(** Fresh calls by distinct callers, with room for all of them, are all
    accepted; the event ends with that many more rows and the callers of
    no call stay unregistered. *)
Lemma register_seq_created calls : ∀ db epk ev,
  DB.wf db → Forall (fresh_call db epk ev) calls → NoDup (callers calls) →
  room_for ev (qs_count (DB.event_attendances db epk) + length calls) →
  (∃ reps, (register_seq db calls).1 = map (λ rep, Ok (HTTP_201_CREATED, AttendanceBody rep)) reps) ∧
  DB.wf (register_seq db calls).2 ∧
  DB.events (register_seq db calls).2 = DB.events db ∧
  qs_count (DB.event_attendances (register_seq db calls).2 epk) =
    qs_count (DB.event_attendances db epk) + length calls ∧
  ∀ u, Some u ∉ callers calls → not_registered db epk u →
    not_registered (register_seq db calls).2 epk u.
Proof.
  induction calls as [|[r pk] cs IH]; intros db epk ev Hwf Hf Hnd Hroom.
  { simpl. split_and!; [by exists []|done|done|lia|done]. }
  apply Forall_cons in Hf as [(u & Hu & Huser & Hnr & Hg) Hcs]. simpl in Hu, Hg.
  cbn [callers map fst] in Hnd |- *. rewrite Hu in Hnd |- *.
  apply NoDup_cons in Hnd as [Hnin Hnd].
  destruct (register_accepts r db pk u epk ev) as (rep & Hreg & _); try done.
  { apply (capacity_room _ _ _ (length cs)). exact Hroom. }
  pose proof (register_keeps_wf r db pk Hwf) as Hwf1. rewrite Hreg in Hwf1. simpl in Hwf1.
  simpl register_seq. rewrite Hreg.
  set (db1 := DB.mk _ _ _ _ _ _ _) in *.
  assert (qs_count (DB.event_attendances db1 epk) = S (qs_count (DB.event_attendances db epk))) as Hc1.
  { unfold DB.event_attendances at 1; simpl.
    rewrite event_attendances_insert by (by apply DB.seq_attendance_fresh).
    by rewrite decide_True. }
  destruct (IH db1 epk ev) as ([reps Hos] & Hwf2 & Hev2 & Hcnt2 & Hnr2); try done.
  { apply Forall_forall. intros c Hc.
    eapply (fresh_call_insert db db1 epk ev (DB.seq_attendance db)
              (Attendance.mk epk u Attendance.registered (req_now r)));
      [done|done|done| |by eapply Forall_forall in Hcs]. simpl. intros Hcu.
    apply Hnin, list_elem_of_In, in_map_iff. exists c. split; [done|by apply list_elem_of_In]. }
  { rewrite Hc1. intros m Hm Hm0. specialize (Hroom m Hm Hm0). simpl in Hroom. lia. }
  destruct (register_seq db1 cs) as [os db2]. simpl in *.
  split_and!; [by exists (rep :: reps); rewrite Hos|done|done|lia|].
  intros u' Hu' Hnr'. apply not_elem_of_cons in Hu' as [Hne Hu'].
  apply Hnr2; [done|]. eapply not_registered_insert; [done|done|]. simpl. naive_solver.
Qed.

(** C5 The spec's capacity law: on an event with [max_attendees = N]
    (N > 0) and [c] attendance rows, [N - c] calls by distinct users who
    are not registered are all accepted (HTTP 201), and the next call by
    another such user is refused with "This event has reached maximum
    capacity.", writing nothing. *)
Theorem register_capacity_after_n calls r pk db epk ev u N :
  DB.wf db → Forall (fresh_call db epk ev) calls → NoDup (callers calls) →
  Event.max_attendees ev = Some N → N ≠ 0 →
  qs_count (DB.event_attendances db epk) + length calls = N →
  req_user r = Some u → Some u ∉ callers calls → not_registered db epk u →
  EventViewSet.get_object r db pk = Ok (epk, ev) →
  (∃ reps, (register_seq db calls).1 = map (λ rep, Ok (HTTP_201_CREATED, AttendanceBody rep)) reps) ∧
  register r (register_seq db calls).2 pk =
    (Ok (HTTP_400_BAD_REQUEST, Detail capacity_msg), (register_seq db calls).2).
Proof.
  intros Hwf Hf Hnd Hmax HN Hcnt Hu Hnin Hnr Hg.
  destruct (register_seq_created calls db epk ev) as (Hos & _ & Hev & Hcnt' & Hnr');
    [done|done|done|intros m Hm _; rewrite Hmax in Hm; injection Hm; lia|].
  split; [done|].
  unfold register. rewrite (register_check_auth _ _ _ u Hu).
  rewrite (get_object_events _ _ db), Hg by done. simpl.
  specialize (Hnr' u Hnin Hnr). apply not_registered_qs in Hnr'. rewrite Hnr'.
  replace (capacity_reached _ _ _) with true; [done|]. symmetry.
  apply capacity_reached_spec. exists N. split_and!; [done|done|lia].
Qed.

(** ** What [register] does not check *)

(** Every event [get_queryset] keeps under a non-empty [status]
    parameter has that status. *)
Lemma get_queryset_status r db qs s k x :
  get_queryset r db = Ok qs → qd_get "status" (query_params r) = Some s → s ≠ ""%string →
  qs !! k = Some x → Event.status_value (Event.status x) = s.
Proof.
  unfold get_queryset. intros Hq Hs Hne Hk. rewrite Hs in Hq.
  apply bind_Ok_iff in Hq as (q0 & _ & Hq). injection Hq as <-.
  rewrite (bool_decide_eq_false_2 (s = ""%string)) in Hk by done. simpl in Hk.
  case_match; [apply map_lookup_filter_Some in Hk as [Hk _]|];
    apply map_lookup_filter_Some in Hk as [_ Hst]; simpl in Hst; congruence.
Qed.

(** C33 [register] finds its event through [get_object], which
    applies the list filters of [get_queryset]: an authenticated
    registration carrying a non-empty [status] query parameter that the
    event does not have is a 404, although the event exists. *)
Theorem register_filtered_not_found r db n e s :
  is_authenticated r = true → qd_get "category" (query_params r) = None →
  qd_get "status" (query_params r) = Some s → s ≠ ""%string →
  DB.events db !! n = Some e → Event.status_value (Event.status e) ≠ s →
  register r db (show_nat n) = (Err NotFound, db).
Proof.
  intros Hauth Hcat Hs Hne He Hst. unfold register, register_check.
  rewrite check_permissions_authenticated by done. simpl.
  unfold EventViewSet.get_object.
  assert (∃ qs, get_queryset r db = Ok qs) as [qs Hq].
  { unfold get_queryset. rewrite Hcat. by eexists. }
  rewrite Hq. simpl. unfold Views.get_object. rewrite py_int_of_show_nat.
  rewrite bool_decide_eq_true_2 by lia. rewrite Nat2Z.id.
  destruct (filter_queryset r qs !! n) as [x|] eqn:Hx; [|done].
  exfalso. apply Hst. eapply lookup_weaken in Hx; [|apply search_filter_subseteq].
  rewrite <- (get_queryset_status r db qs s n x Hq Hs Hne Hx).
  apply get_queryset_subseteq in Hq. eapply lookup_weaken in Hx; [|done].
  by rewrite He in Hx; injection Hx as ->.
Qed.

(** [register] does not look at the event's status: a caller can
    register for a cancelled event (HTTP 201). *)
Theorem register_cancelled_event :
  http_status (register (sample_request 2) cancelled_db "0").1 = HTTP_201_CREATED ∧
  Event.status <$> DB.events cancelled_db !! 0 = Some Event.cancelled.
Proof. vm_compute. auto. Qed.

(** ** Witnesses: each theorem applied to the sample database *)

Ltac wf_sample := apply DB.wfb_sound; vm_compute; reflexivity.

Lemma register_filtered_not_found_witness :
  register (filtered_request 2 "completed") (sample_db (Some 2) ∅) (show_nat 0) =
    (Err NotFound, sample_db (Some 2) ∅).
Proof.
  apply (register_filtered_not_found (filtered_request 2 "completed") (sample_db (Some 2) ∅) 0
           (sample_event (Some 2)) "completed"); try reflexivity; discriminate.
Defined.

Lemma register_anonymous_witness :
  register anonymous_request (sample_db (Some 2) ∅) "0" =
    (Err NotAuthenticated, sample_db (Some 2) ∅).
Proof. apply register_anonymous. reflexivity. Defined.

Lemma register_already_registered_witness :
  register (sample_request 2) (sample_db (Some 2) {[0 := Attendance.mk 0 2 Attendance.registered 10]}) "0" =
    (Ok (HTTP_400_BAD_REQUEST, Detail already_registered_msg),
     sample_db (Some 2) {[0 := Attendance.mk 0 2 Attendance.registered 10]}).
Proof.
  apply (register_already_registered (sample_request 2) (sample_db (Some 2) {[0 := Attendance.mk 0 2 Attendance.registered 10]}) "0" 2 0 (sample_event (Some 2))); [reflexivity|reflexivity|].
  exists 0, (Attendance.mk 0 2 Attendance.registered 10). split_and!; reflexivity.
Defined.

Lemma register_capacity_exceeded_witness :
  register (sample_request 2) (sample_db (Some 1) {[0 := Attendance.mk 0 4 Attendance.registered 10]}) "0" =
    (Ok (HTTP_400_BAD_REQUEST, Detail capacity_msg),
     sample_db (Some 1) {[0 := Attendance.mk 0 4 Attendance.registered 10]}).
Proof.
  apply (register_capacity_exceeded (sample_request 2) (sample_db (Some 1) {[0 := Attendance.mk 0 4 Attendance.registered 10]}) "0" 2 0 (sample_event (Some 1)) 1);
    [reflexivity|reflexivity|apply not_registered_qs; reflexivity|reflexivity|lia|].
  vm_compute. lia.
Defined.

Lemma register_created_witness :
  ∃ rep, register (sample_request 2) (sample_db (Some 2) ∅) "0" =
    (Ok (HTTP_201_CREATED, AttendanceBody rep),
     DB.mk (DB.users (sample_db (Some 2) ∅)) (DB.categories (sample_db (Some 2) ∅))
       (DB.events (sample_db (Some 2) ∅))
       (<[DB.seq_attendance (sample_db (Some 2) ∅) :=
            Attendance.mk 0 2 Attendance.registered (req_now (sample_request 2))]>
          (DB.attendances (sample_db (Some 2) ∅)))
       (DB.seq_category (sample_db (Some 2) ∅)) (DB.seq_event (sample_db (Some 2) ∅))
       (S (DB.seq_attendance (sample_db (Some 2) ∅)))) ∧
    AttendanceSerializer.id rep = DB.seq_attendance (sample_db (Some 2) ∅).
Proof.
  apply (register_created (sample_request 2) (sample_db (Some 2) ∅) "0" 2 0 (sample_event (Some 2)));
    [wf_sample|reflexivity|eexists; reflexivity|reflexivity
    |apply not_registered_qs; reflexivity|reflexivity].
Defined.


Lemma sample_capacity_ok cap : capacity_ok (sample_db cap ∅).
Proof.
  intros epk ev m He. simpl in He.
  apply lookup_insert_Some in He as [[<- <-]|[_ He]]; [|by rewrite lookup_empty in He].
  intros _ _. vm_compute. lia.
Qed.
------------------------------
Problem: Everything from the line containing "parameter has that status. *)" through the line containing "rewrite (bool_decide_eq_false_2 (s" in the material above should be retyped exactly, both ends included, and nothing more.

Answer for this exercise:
    parameter has that status. *)
Lemma get_queryset_status r db qs s k x :
  get_queryset r db = Ok qs → qd_get "status" (query_params r) = Some s → s ≠ ""%string →
  qs !! k = Some x → Event.status_value (Event.status x) = s.
Proof.
  unfold get_queryset. intros Hq Hs Hne Hk. rewrite Hs in Hq.
  apply bind_Ok_iff in Hq as (q0 & _ & Hq). injection Hq as <-.
  rewrite (bool_decide_eq_false_2 (s = ""%string)) in Hk by done. simpl in Hk.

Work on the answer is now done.